1. Quando noi europei occidentali vogliamo parlare della teologia delle chiese orientali;,395 dovremmo avvertire innanzitutto che il concetto di teologia è polivalente.

Non esiste soltanto nell'accezione da noi ( in generale ) usata in Occidente.

C'è una teologia che non è costituita, o non lo è prevalentemente, da formulazioni concettuali e rigorosamente sistematizzate.
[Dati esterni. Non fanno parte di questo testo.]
(* ===== verification/Journal.v ===== *)
(** Append-only audit journal: common/critical_journal.h.

    One text line per record.  Opening the file exclusively, writing and
    syncing are the operating system's; a failed write or sync ends the
    process, so that a journal that exists has all its records. *)
From S2P Require Import Prelude.
From S2P Require Import Types.
From stdpp Require Import base list strings pretty.
From Stdlib Require Import ZArith Lia.

Local Open Scope Z_scope.

Record CriticalJournal : Type := mkJournal {
  j_text : list string;   (* the lines of the file, oldest first *)
  j_records : Z
}.

Definition append (text : string) (j : CriticalJournal) : CriticalJournal :=
  mkJournal (j_text j ++ [text]) (u64 (j_records j + 1)).

(** The constructor, on a path that does not exist. *)
Definition journal_new : CriticalJournal := append "TS_AUDIT_V1" (mkJournal [] 0).

(** Fields separated by one space. *)
Fixpoint fields (l : list string) : string :=
  match l with
  | [] => EmptyString
  | [s] => s
  | s :: l' => String.append s (String.append " " (fields l'))
  end.

Definition request_text (phase : string) (r : MEClientRequest) : string :=
  fields [phase; pretty (rq_client_id r); pretty (rq_session_epoch r); pretty (rq_request_seq r);
    pretty (ClientRequestType_to_Z (rq_type r)); pretty (rq_ticker_id r); pretty (rq_order_id r);
    pretty (Side_to_Z (rq_side r)); pretty (rq_price r); pretty (rq_qty r)].

Definition response_text (r : MEClientResponse) : string :=
  fields ["RESPONSE"; pretty (rs_response_id r); pretty (rs_client_id r); pretty (rs_ticker_id r);
    pretty (rs_client_order_id r); pretty (rs_market_order_id r);
    pretty (ClientResponseType_to_Z (rs_type r)); pretty (Side_to_Z (rs_side r));
    pretty (rs_price r); pretty (rs_exec_qty r); pretty (rs_leaves_qty r);
    pretty (RejectReason_to_Z (rs_reject_reason r)); pretty (rs_position r)].

Definition journal_request (phase : string) (r : MEClientRequest) (j : CriticalJournal) :
    CriticalJournal := append (request_text phase r) j.

Definition journal_response (r : MEClientResponse) (j : CriticalJournal) : CriticalJournal :=
  append (response_text r) j.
Notevoli parti della teologia mistica e monastica sviluppano l'esposizione della Rivelazione in altra maniera; esse contengono bensì anche speculazioni di alto livello ( Origene, Bernardo di Chiara valle ), ma si spingono soprattutto in regioni che non sono più accessibili alla « comprensione » umana; esse espongono la redenzione e la giustificazione soprattutto come partecipazione del divino.396

A quest'accezione di teologia ( fatte poche eccezioni nel secolo XVII, vedi sotto ) appartiene anche l'ortodossa.397

Nella chiesa orientale teologià e pietà sono inscindibili.

Non vi esiste la possibilità di una teologia, per così dire, impegnata, con una problematica « puramente scientifica »;398 essa è sempre anche preghiera.
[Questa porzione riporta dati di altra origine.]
(** What [sendClientResponse] adds to a response: its number and the
    position of its client after it.  (A position is a signed integer of 64
    bits; it wraps here where a C++ overflow is undefined.) *)
Definition stamp (id : Z) (positions : gmap (Z * Z) Z) (client_response : MEClientResponse) :
    MEClientResponse * gmap (Z * Z) Z :=
  let response := set_rs_response_id id client_response in
  if (rs_client_id response <? ME_MAX_NUM_CLIENTS) && (rs_ticker_id response <? ME_MAX_TICKERS)
  then
    let k := (rs_client_id response, rs_ticker_id response) in
    let position := default 0 (positions !! k) in
    let position := if bool_decide (rs_type response = FILLED)
                    then i64 (position + rs_exec_qty response * sideToValue (rs_side response))
                    else position in
    (set_rs_position position response, <[k := position]> positions)
  else (response, positions).

Definition sendClientResponse (client_response : MEClientResponse) (e : MatchingEngine) :
    res MatchingEngine :=
  let '(response, positions) :=
    stamp (me_next_response_id e) (me_positions e) client_response in
  let next_response_id := u64 (me_next_response_id e + 1) in
  let audit := journal_response response <$> me_audit e in
  '(pushed, q) ← try_push response (me_responses e);
  _ ← ASSERT pushed;
  Ok (mkEngine (me_books e) (me_requests e) q (me_updates e) next_response_id
        (u64 (me_response_count e + 1)) positions audit).

Definition sendMarketUpdate (market_update : MEMarketUpdate) (e : MatchingEngine) :
    res MatchingEngine :=
  '(pushed, q) ← try_push market_update (me_updates e);
  _ ← ASSERT pushed;
  Ok (mkEngine (me_books e) (me_requests e) (me_responses e) q (me_next_response_id e)
        (me_response_count e) (me_positions e) (me_audit e)).

(** The sinks of a book. *)
Definition send_event (e : MatchingEngine) (ev : BookEvent) : res MatchingEngine :=
  match ev with
  | Response r => sendClientResponse r e
  | Market u => sendMarketUpdate u e
  end.

(** A call of a book's member: its events reach the sinks in order. *)
Definition with_book (i : Z) (f : MEOrderBook -> res MEOrderBook) (e : MatchingEngine) :
    res MatchingEngine :=
  b ← deref (me_books e !! Z.to_nat i);
  b ← f b;
  e ← res_fold send_event (bk_events b) e;
  Ok (with_books (<[Z.to_nat i :=
        mkBook (bk_ticker_id b) (bk_levels b) (bk_orders b) (bk_last b) (bk_next_id b) (bk_used b) []]>
        (me_books e)) e).

Definition processClientRequest (r : MEClientRequest) (e : MatchingEngine) : res MatchingEngine :=
  let e := with_audit (journal_request "APPLY" r <$> me_audit e) e in
  let invalid := validate r in
  if negb (bool_decide (invalid = NONE)) then
    sendClientResponse (mkResponse REJECTED (rq_client_id r) (rq_ticker_id r) (rq_order_id r)
      OrderId_INVALID (rq_side r) (rq_price r) 0 0 invalid 0 0) e
  else
  match rq_type r with
  | NEW => with_book (rq_ticker_id r)
      (MEOrderBook.add (rq_client_id r) (rq_order_id r) (rq_ticker_id r) (rq_side r) (rq_price r)
         (rq_qty r)) e
  | CANCEL => with_book (rq_ticker_id r)
      (MEOrderBook.cancel (rq_client_id r) (rq_order_id r) (rq_ticker_id r)) e
  | QUERY => with_book (rq_ticker_id r)
      (λ b, Ok (MEOrderBook.query (rq_client_id r) (rq_order_id r) b)) e
  | _ => Ok e
  end.

(** One iteration of [run]. *)
Definition run_once (e : MatchingEngine) : res MatchingEngine :=
  req ← peek (me_requests e);
  match req with
  | None => Ok e
  | Some r =>
      e ← processClientRequest r e;
      q ← pop (me_requests e);
      Ok (with_requests q e)
  end.

(** [run] after [stop]: until the request queue is empty; one iteration per
    queued request. *)
Fixpoint drain (fuel : nat) (e : MatchingEngine) : res MatchingEngine :=
  req ← peek (me_requests e);
  match req, fuel with
  | None, _ => Ok e
  | Some _, O => Err NoFuel
  | Some _, S fuel => e ← run_once e; drain fuel e
  end.
Definition run_stopped (e : MatchingEngine) : res MatchingEngine :=
  drain (Z.to_nat (queue_size (me_requests e))) e.
End MatchingEngine.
La teologia ortodossa è, in grande misura, un'unità inferiore.

Ciò dipende per altro dal fatto che dopo il periodo creativo dei Padri antichi e del primo Medioevo, si accontentò, non esclusivamente ma prevalentemente, di tramandare l'eredità ricevuta: essa è in tutto e per tutto tradizionalista.
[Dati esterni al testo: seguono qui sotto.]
(* ===== verification/GatewayTheorems.v ===== *)
(** The session as the gateway keeps it: requests go out numbered, responses
    come in by number. *)
From S2P Require Import Prelude.
From S2P Require Import Types.
From S2P Require Import Wire.
From S2P Require Import LFQueue.
From S2P Require Import TcpSocket.
From S2P Require Import OrderGateway.
From stdpp Require Import base list.
From Stdlib Require Import ZArith Lia.

Local Open Scope Z_scope.

(** The frames with the numbers [next], [next + 1], ...: what is left of a
    stream when the others are skipped. *)
Fixpoint in_sequence (next : Z) (frames : list OMClientResponse) : list OMClientResponse :=
  match frames with
  | [] => []
  | f :: frames =>
      if omrs_seq_num f =? next then f :: in_sequence (u64 (next + 1)) frames
      else in_sequence next frames
  end.

Definition numbered (epoch : Z) (sent : list MEClientRequest) : list OMClientRequest :=
  imap (λ i r, mkOMRequest (u64 (Z.of_nat i + 1)) r epoch) sent.

Definition request_bytes (l : list OMClientRequest) : list Z := mjoin (encode_request <$> l).
Definition response_bytes (l : list OMClientResponse) : list Z := mjoin (encode_response <$> l).

Definition after (next : Z) (n : nat) : Z := u64 (next + Z.of_nat n).

Lemma is_u64_u64 z : is_u64 (u64 z).
Proof. unfold is_u64, u64. apply Z.mod_pos_bound. lia. Qed.

Lemma after_S next n : after (u64 (next + 1)) n = after next (S n).
Proof. unfold after, u64. rewrite Zplus_mod_idemp_l. f_equal. lia. Qed.

Lemma after_add next n : u64 (after next n + 1) = after next (S n).
Proof. unfold after, u64. rewrite Zplus_mod_idemp_l. f_equal. lia. Qed.

Lemma in_sequence_snoc frames f next :
  is_u64 next ->
  in_sequence next (frames ++ [f])
  = in_sequence next frames
    ++ (if omrs_seq_num f =? after next (length (in_sequence next frames)) then [f] else []).
Proof.
  revert next. induction frames as [|x frames IH]; intros next Hn; cbn [in_sequence app].
  - unfold after. cbn [length]. rewrite Z.add_0_r, u64_small by done. by case_match.
  - assert (Hu : is_u64 (u64 (next + 1))) by apply is_u64_u64.
    case_match; [|by apply IH]. cbn [app length]. f_equal. rewrite IH by done. by rewrite after_S.
Qed.

Lemma in_sequence_numbers frames next :
  is_u64 next ->
  omrs_seq_num <$> in_sequence next frames = (after next) <$> seq 0 (length (in_sequence next frames)).
Proof.
  revert next. induction frames as [|x frames IH]; intros next Hn; cbn [in_sequence]; [done|].
  destruct (Z.eqb_spec (omrs_seq_num x) next) as [E|]; [|by apply IH]. cbn [length seq fmap list_fmap].
  f_equal.
  - unfold after. by rewrite Z.add_0_r, u64_small.
  - rewrite IH by apply is_u64_u64. rewrite <- fmap_S_seq, <- list_fmap_compose.
    apply list_fmap_ext. intros ???. apply after_S.
Qed.

Lemma response_bytes_snoc l f : response_bytes (l ++ [f]) = response_bytes l ++ encode_response f.
Proof. unfold response_bytes. rewrite fmap_app. apply mjoin_snoc. Qed.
Così però, rimase molto vicina ai primi Padri greci e pertanto alla Scrittura.

Le formulazioni concettuali del dogma riguardano soltanto i primi sette concili.

2. Le definizioni di questi sette concili hanno un'importanza fondamentale.

Esse dimostrano, con l'appassionata partecipazione di vastissime cerchie di clero, di monaci e di laici impegnati nella loro formulazione, quanto il pensiero esatto sia anche un obiettivo della teologia e della fede orientali.

Ma a) questa elaborazione è strettamente connessa alla preghiera e alla liturgia;

b) rimane limitata alle questioni essenzialmente necessarie ( e ciò vale decisamente anche per le risposte ) della dottrina di fede, così cioè come si presentano nelle formule dogmatiche più o meno elementari di quelle definizioni.

c) La teologia dei Padri greci, di Clemente, di Origene e dei Cappadoci, di Dionigi l'Areopagita e di Giovanni Damasceno è tutt'altro che un parlare accademico.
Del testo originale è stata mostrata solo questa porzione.